On September 15, 2009

Future Group’s Mythological Marketing

What skills does it take to be good at marketing? Some experts claim that marketing is an analytical discipline: a good marketer must possess robust left-brain capabilities and excel at quantitative reasoning. Others will counter that marketing is too fuzzy a field to be boiled down to a series of mathematical formulas and that to excel at marketing you need right-brain capabilities such as creativity and pattern-detection to unearth unarticulated market customer needs.

In my recent trip to India, I encountered the CEO of a fascinating firm that has judiciously married ‘left brain’ and ‘right brain’ marketing to position itself as a leader in its field.

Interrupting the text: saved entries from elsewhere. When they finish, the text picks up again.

Lemma parseInt36_toString36 (n : Z) : parseInt36 (JS.toString36 n) = Some n.
Proof.
  destruct n as [|p|p]; [reflexivity | |]; cbn [JS.toString36].
  - destruct (digits36_head (Pos.size_nat p) (N.pos p) "") as (c & rest & Heq & d & -> & Hd).
    pose proof (parse36_digits36 (Pos.size_nat p) (N.pos p) "" (enough_fuel p)) as Hparse.
    rewrite Heq in *. unfold parseInt36.
    assert (Hc := digit_char_not_minus d Hd).
    destruct (JS.digit_char d) as [[] [] [] [] [] [] [] []];
      try (rewrite Hparse; reflexivity).
    now destruct Hc.
  - destruct (digits36_head (Pos.size_nat p) (N.pos p) "") as (c & rest & Heq & _).
    pose proof (parse36_digits36 (Pos.size_nat p) (N.pos p) "" (enough_fuel p)) as Hparse.
    rewrite Heq in *. unfold parseInt36. rewrite Hparse. reflexivity.
Qed.

Lemma toString36_inj (m n : Z) : JS.toString36 m = JS.toString36 n -> m = n.
Proof.
  intros Heq. apply (f_equal parseInt36) in Heq.
  rewrite !parseInt36_toString36 in Heq. congruence.
Qed.

Lemma append_inv_head (s t1 t2 : string) : s +:+ t1 = s +:+ t2 -> t1 = t2.
Proof.
  induction s as [|c s IH]; [auto |]. rewrite !append_cons. intros [= H]. auto.
Qed.

Lemma length_append (s t : string) :
  String.length (s +:+ t) = (String.length s + String.length t)%nat.
Proof. induction s as [|c s IH]; [reflexivity |]. rewrite append_cons. simpl. now rewrite IH. Qed.

(** [substr] cuts the string in three: what it skips, what it returns,
    and the rest. *)
Lemma substr_spec (start len : nat) (s : string) :
  exists pre post,
    s = pre +:+ JS.substr start len s +:+ post /\
    String.length pre = Nat.min start (String.length s) /\
    String.length (JS.substr start len s) = Nat.min len (String.length s - start).
Proof.
  revert start len. induction s as [|c s IH]; intros start len.
  - exists "", "". destruct start, len; repeat split.
  - destruct start as [|start].
    + destruct len as [|len]; cbn [JS.substr].
      * exists "", (String c s). repeat split.
      * destruct (IH 0%nat len) as (pre & post & Hs & Hpre & Hlen).
        destruct pre; [| discriminate].
        exists "", post. rewrite append_empty in *. rewrite append_cons.
        split; [now rewrite <- Hs |]. split; [reflexivity |].
        simpl. rewrite Hlen. now rewrite Nat.sub_0_r.
    + destruct (IH start len) as (pre & post & Hs & Hpre & Hlen).
      exists (String c pre), post. rewrite append_cons.
      assert (Hsub : JS.substr (S start) len (String c s) = JS.substr start len s)
        by (destruct len; reflexivity).
      rewrite Hsub. split; [now rewrite <- Hs |]. split; [simpl; now rewrite Hpre | exact Hlen].
Qed.

End Numerals.

Example parseInt36_samples :
  parseInt36 "loyw3v28" = Some 1700000000000 /\ parseInt36 "-1z" = Some (-71)
  /\ parseInt36 "" = None /\ parseInt36 "-" = None /\ parseInt36 "4F" = None.
Proof. repeat split; reflexivity. Qed.

(** ** More on the visitor identifier *)

Section CustomerIdFrame.

Implicit Types (a : ambient) (w : world).

(** Whatever is stored, the getter's effect is to store the identifier
    it returns (which changes nothing when that one was stored). *)
Lemma getCustomerId_stores a w :
  exists cid,
    cid <> "" /\
    Tracker.getCustomerId a w =
      (cid, World (<[Tracker.storage_key := cid]> (localStorage w)) (console w)
                  (network w) (window_attributionIQ w)).
Proof.
  destruct (present_cases (localStorage w !! Tracker.storage_key)) as [(s & Hs & Hne) | Hmiss].
  - exists s. split; [exact Hne |]. rewrite (getCustomerId_hit a w s Hs Hne).
    rewrite insert_id by exact Hs. now destruct w.
  - eexists. split; [apply fresh_nonempty |]. apply (getCustomerId_miss a w Hmiss).
Qed.

End CustomerIdFrame.

(** X2: the getter touches nothing but its own storage key: after the
    call the key holds the returned identifier, every other key holds
    what it held, and console, network and [window.attributionIQ] are
    as before. *)
Theorem getCustomerId_frame (a : ambient) (w : world) :
  let cid := eval (Tracker.getCustomerId a) w in
  let w' := exec (Tracker.getCustomerId a) w in
  localStorage w' !! Tracker.storage_key = Some cid /\
  (forall k, k <> Tracker.storage_key -> localStorage w' !! k = localStorage w !! k) /\
  console w' = console w /\ network w' = network w /\
  window_attributionIQ w' = window_attributionIQ w.
Proof.
  intros cid w'. subst cid w'. unfold eval, exec.
  destruct (getCustomerId_stores a w) as (cid & _ & ->). cbn [fst snd localStorage].
  split; [apply lookup_insert_eq |].
  split; [intros k Hk; now apply lookup_insert_ne |]. repeat split.
Qed.

Lemma getCustomerId_frame_witness :
  localStorage (exec (Tracker.getCustomerId a_moment) returning_page) !! "theme"
  = localStorage returning_page !! "theme".
Proof.
  apply (getCustomerId_frame a_moment returning_page). discriminate.
Defined.

(** X3: an empty string stored under the key counts as no identifier:
    the getter makes a new one and overwrites it. *)
Theorem getCustomerId_replaces_empty (a : ambient) (w : world) :
  localStorage w !! Tracker.storage_key = Some "" ->
  let cid := eval (Tracker.getCustomerId a) w in
  cid = JS.substr 2 10 (random36 a) +:+ JS.toString36 (now a) /\
  cid <> "" /\
  localStorage (exec (Tracker.getCustomerId a) w) !! Tracker.storage_key = Some cid.
Proof.
  intros Hempty cid. subst cid. unfold eval, exec.
  rewrite getCustomerId_miss by now rewrite Hempty.
  cbn [fst snd localStorage].
  split; [reflexivity |]. split; [apply fresh_nonempty | apply lookup_insert_eq].
Qed.

Lemma getCustomerId_replaces_empty_witness :
  let w := World {[Tracker.storage_key := ""]} [] [] None in
  let cid := eval (Tracker.getCustomerId a_moment) w in
  cid = JS.substr 2 10 (random36 a_moment) +:+ JS.toString36 (now a_moment) /\
  cid <> "" /\
  localStorage (exec (Tracker.getCustomerId a_moment) w) !! Tracker.storage_key = Some cid.
Proof.
  apply (getCustomerId_replaces_empty a_moment
           (World {[Tracker.storage_key := ""]} [] [] None)).
  reflexivity.
Defined.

The Future Group is India’s fastest-growing retailer which several innovative business models under its belt. In a country dominated by kiranas (mom-and-pop shops), Kishore Biyani, CEO of Future Group, has successfully introduced the big-box retail model, but adapted it to fit India’s unique socio-cultural context. The company prides itself in designing innovative customer experiences that blend the best of West and East. For instance, its Big Bazaar stores offer customers the convenience of single-stop shopping in a modern retail setting, yet allow buyers to touch, feel, and smell fresh produce like vegetables and spices, which are displayed in big coconut sacks like you find in typical open markets all across India.

My colleagues and I had an insightful discussion with Kishore at Future Group’s headquarters in Mumbai. Kishore strongly believes that retailing (and retail marketing) is both an art and a science. He relies on his own creativity and his innate understanding of the Indian market to anticipate customer needs. He believes focus groups aren’t always reliable as customers may not properly articulate their latent needs. He asserted that CEOs need to: a) have a vision on how to shape new markets (Future Group’s tag-line is “India Tomorrow”) and b) execute that vision by relying on their gut feeling — not merely data.

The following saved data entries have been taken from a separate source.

(** * whatsapp-message-server: a shallow embedding of [index.js]

    The server keeps one WhatsApp session in three module-level variables
    ([client], [isClientInitializing], [qrCodeContent]), exposes
    [POST /send-messages] and [GET /link-device], and relays the session's
    events over a socket.  This development embeds

    - [parseExcelFile] (lines 85-103),
    - the [POST /send-messages] handler with its paced send loop
      (lines 106-152),
    - [initializeWhatsAppClient] with the four event handlers it registers
      (lines 28-79), the [GET /link-device] handler (lines 155-169) and the
      event loop that interleaves them,

    and proves the properties stated about them. *)

From Stdlib Require Import List String Ascii Bool Arith ZArith NArith Lia.
From Stdlib Require Import DecimalString.
Import ListNotations.

Set Implicit Arguments.

(** ** JavaScript strings

    A JavaScript string is a sequence of UTF-16 code units. *)

Definition jsstring := list N.

(** A literal of the source, written with one-byte characters. *)
Definition js (s : string) : jsstring :=
  map N_of_ascii (list_ascii_of_string s).

(** [WhiteSpace] and [LineTerminator] of ECMAScript: what
    [String.prototype.trim] removes. *)
Definition isWhiteSpace (c : N) : bool :=
  ((9 <=? c) && (c <=? 13)          (* TAB, LF, VT, FF, CR *)
   || (c =? 32)                     (* SPACE *)
   || (c =? 160)                    (* NO-BREAK SPACE *)
   || (c =? 5760)                   (* U+1680 *)
   || ((8192 <=? c) && (c <=? 8202))  (* U+2000 .. U+200A *)
   || (c =? 8232) || (c =? 8233)    (* U+2028, U+2029 *)
   || (c =? 8239)                   (* U+202F *)
   || (c =? 8287)                   (* U+205F *)
   || (c =? 12288)                  (* U+3000 *)
   || (c =? 65279))%N.              (* U+FEFF *)

Fixpoint trimStart (s : jsstring) : jsstring :=
  match s with
  | [] => []
  | c :: s' => if isWhiteSpace c then trimStart s' else s
  end.

Definition trimEnd (s : jsstring) : jsstring := rev (trimStart (rev s)).

(** [s.trim()] *)
Definition trim (s : jsstring) : jsstring := trimEnd (trimStart s).

(** The class [[0-9]] of the regular expression. *)
Definition isDigit (c : N) : bool := ((48 <=? c) && (c <=? 57))%N.

(** [/^[0-9]+$/.test(s)]: the expression has no flags, so [^] and [$] are
    the two ends of the input. *)
Definition test_numeric (s : jsstring) : bool :=
  match s with
  | [] => false
  | _ :: _ => forallb isDigit s
  end.

(** ** Spreadsheet cells *)

(** A number of a cell.  [Number.prototype.toString] prints an integer of
    magnitude at most 2^53 in plain decimal; for any other number the cell
    carries the text it prints. *)
Inductive JsNumber :=
| Int (z : Z)
| Printed (text : jsstring).

(** [num.toString()] *)
Definition Number_toString (n : JsNumber) : jsstring :=
  match n with
  | Int z => js (NilZero.string_of_int (Z.to_int z))
  | Printed text => text
  end.

(** What [row[0]] can be in the array of arrays that
    [sheet_to_json(sheet, { header: 1 })] returns: nothing for an empty
    cell, a number, a string, a boolean, and [null] for the error cell
    [#NULL!]. *)
Inductive Cell :=
| CUndefined
| CNumber (n : JsNumber)
| CString (s : jsstring)
| CBoolean (b : bool)
| CNull.

Definition Row := list Cell.

(** [row[0]]: [undefined] past the end of the row. *)
Definition first_column (row : Row) : Cell := nth 0 row CUndefined.

(** [num !== undefined] *)
Definition is_defined (num : Cell) : bool :=
  match num with CUndefined => false | _ => true end.

(** [typeof num === "number" ? num.toString() : num] *)
Definition stringify (num : Cell) : Cell :=
  match num with
  | CNumber n => CString (Number_toString n)
  | _ => num
  end.

(** [.filter((num) => /^[0-9]+$/.test(num.trim()))]: only a string has a
    [trim] method, on any other value the callback throws a [TypeError]
    ([None]). *)
Fixpoint filter_numeric (nums : list Cell) : option (list jsstring) :=
  match nums with
  | [] => Some []
  | CString s :: rest =>
      match filter_numeric rest with
      | Some kept => Some (if test_numeric (trim s) then s :: kept else kept)
      | None => None
      end
  | _ :: _ => None
  end.

(** [parseExcelFile], from the rows that [sheet_to_json] returns.  [None]
    is a thrown exception. *)
Definition parseExcelFile (data : list Row) : option (list jsstring) :=
  let column :=
    map stringify
      (filter is_defined
         (map first_column
            (skipn 1 data))) in
  match filter_numeric column with
  | Some kept => Some (map trim kept)
  | None => None
  end.

(** The spreadsheet of the example. *)
Definition example_sheet : list Row :=
  [ [CString (js "MobileNumber")];
    [CNumber (Int 919999999999)];
    [CString (js "abc")];
    [CString (js " 888 ")] ].

(** ** POST /send-messages (lines 106-152) *)

(** The session object, as far as the server looks at it: which [Client]
    it is (they are numbered in the order [new Client] makes them) and
    whether the library has set its [info], which it does when the session
    is ready. *)
Record Client := { cid : nat; info : bool }.

(** [!client || !client.info] of line 120, negated. *)
Definition ready (client : option Client) : bool :=
  match client with
  | Some c => info c
  | None => false
  end.

(** The request after [upload.single("file")]: the rows of the first sheet
    of [req.file] when a file was uploaded, and [req.body.message]. *)
Record SendRequest := {
  req_file : option (list Row);
  req_message : option jsstring
}.

(** [!message]: [undefined] and the empty string are falsy. *)
Definition message_missing (m : option jsstring) : bool :=
  match m with
  | Some (_ :: _) => false
  | _ => true
  end.

(** The JSON bodies the handlers send: [{ error }] and [{ message }]. *)
Inductive Body :=
| ErrorBody (text : jsstring)
| MessageBody (text : jsstring).

Record Response := { status : nat; body : Body }.

(** What one run of the handler does, in order.  The two [console.log]
    calls of [parseExcelFile] are left out. *)
Inductive SendEffect :=
| LogCount (total : nat)                               (* line 126 *)
| LogSending (number : jsstring) (position total : nat) (* line 130 *)
| SendMessage (chatId message : jsstring)              (* line 135 *)
| LogSent (number : jsstring)                          (* line 136 *)
| LogWaiting                                           (* line 140 *)
| Delay (ms : Z)                                       (* line 143 *)
| LogError.                                            (* line 149 *)

(** What iteration [index] of the loop meets at line 135.  [client] is a
    module variable that the [disconnected] handler may reset to [null]
    while the loop is suspended, and then [client.sendMessage] throws a
    [TypeError] before anything is sent; otherwise the message is handed to
    the session and the promise resolves or rejects.  (At index 0 the
    variable was just tested at line 120, so [ClientGone] cannot occur
    there.) *)
Inductive Attempt :=
| ClientGone
| Resolves
| Rejects.

(** [`${number}@c.us`] *)
Definition chat_id (number : jsstring) : jsstring := number ++ js "@c.us".

(** The [for] loop of lines 129-145, from iteration [index] on, over the
    entries still to come.  The boolean is [false] when an exception left
    the loop. *)
Fixpoint send_loop (env : nat -> Attempt) (message : jsstring) (total : nat)
    (index : nat) (numbers : list jsstring) : list SendEffect * bool :=
  match numbers with
  | [] => ([], true)
  | number :: rest =>
      match env index with
      | ClientGone => ([LogSending number (index + 1) total], false)
      | Rejects =>
          ([LogSending number (index + 1) total;
            SendMessage (chat_id number) message], false)
      | Resolves =>
          let pause :=
            if index <? total - 1 then [LogWaiting; Delay 15000] else [] in
          let '(later, completed) :=
            send_loop env message total (index + 1) rest in
          (LogSending number (index + 1) total
             :: SendMessage (chat_id number) message
             :: LogSent number
             :: pause ++ later,
           completed)
      end
  end.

But Kishore tempered his own statement by saying that the Future Group also employs an in-house think-thank which conducts analytical research (like sizing the retail market potential across various Indian rural areas) to help execute the firm’s strategic vision and scale it up. As Kishore puts it: “You need science to validate art. But without art, science has no meaning. As CEO, you must keep Kama (creative spirit) and Yama (control) in proper and constant balance in your firm.”

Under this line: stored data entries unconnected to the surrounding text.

(** * Shuttle: a shallow embedding of the service layer

    The development follows the Go sources: the [client] package
    (configuration records and their comparison functions), the
    [Service] type of package [main] with its backend list operations,
    statistics, configuration snapshot, the TCP connect walk, the UDP
    datagram loop, and the state-file writer.

    Conventions.
    - Go's [int] is taken to be 64 bits wide, like [int64] and
      [time.Duration]; values are [Z] and every arithmetic operation of
      the source is followed by [wrap64].
    - Go strings are byte strings: [string].
    - A nil slice and an empty slice are told apart only by
      [reflect.DeepEqual]; fields that reach it are [option (list _)],
      with [None] for nil.  Slices that are only measured, ranged over
      and appended to are plain lists.
    - [map[string][]int] is [gmap string (option (list Z))], nil being
      [None] one level up.
    - Logging, [Backend.Start]/[Backend.Stop], closing a connection and
      writing a file are recorded as events in a trace.
    - A run-time panic (slice bounds, nil dereference) is [None]. *)

From Stdlib Require Import ZArith String List Lia Permutation.
From stdpp Require Import base decidable option list strings gmap.

Import ListNotations.
Local Open Scope Z_scope.

(** ** Machine integers *)

Definition wrap64 (z : Z) : Z := (z + 2 ^ 63) mod 2 ^ 64 - 2 ^ 63.

Definition int64_range (z : Z) : Prop := - 2 ^ 63 <= z < 2 ^ 63.

(** [time.Millisecond], in nanoseconds. *)
Definition Millisecond : Z := 1000000.

(** [time.Duration(n) * time.Millisecond] *)
Definition ms_to_duration (n : Z) : Z := wrap64 (n * Millisecond).

(** [int(d / time.Millisecond)]: Go's division truncates towards zero. *)
Definition duration_to_ms (d : Z) : Z := Z.quot d Millisecond.

(** [s[:n]] on a Go string: panics when [n] exceeds the length. *)
Definition slice_to (n : nat) (s : string) : option string :=
  if (n <=? String.length s)%nat then Some (String.substring 0 n s) else None.

(** ** Package client *)

Module BackendConfig.

Record t := mk {
  Name : string;
  Addr : string;
  CheckAddr : string;
  Weight : Z;
  Network : string
}.

#[global] Instance BackendConfig_eq_dec : EqDecision t.
Proof. solve_decision. Defined.

Definition set_Weight (w : Z) (b : t) : t :=
  mk (Name b) (Addr b) (CheckAddr b) w (Network b).

Definition set_Network (n : string) (b : t) : t :=
  mk (Name b) (Addr b) (CheckAddr b) (Weight b) n.

(** [func (b BackendConfig) Equal(other BackendConfig) bool] *)
Definition Equal (b other : t) : bool :=
  let other := if Weight other =? 0 then set_Weight 1 other else other in
  let b := if Weight b =? 0 then set_Weight 1 b else b in
  let b := if String.eqb (Network b) "" then set_Network "tcp" b else b in
  let other :=
    if String.eqb (Network other) "" then set_Network "tcp" other else other in
  bool_decide (b = other).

Kishore went on to explain that to gain deeper insights into Indian consumers’ mindset he also employs India’s leading sociologist — which sounded to me like a clever R&D 2.0 strategy. But then Kishore caught us totally off-guard: he said he also applies right-brain techniques for “internal marketing” purpose like employee training and has hired India’s leading mythologist to that effect! We wondered whether he was kidding or serious. Noting the doubt on our faces, he smilingly picked up his mobile phone and invited his “mythologist” — Dr. Devdutt Pattanaik — to join us.

Devdutt is one of the world’s leading experts on Indian mythology, which includes Hindu epic tales like Mahabharata and Ramayana. Once Kishore conjures up a visionary idea (say, a novel retail store for children or women), Devdutt is tasked with inspiring employees and rallying them around that vision. Devdutt explained that all employee training programs at Future Group always start with storytelling, inspired by Indian mythology. The goal is to galvanize and inspire workers — from store clerks to senior execs — to adhere to the vision by unveiling it as a story drawn from, say, the Mahabharata with well-known characters like Krishna that they can all relate to.

Devdutt pointedly noted that Greek mythology (which Western management gurus and motivational speakers heavily borrow from) won’t work in India for two reasons: first, Greek myths center on a single character and adulate individual heroism (Heracles, Odysseus, Achilles, etc). Second, they promote absolute values (good vs. bad). But Hindu myths like Ramayana are cast with multiple heroes and imbued with relative values (e.g., Hinduism considers a bad action acceptable if animated by a good intention). In the highly diverse and complex Indian society, internal and external marketing stories won’t sink in unless they embody “collective heroism” and non-Manichean values.

I see two lessons that Western corporate leaders can learn from Future Group:

  1. “Whole brain” marketing and communication techniques that combine both art (gut feeling, sociology, and even mythology) and science (analytics, business processes) are key for shaping new markets and keeping employees engaged.
  2. As Western companies go after global markets that are increasingly complex and diverse , US and European firms must adopt and adapt stories from Indian mythology to inspire and engage customers and employees.
  3. Shall we rename the Chief Marketing Officer as Chief Mythology Officer?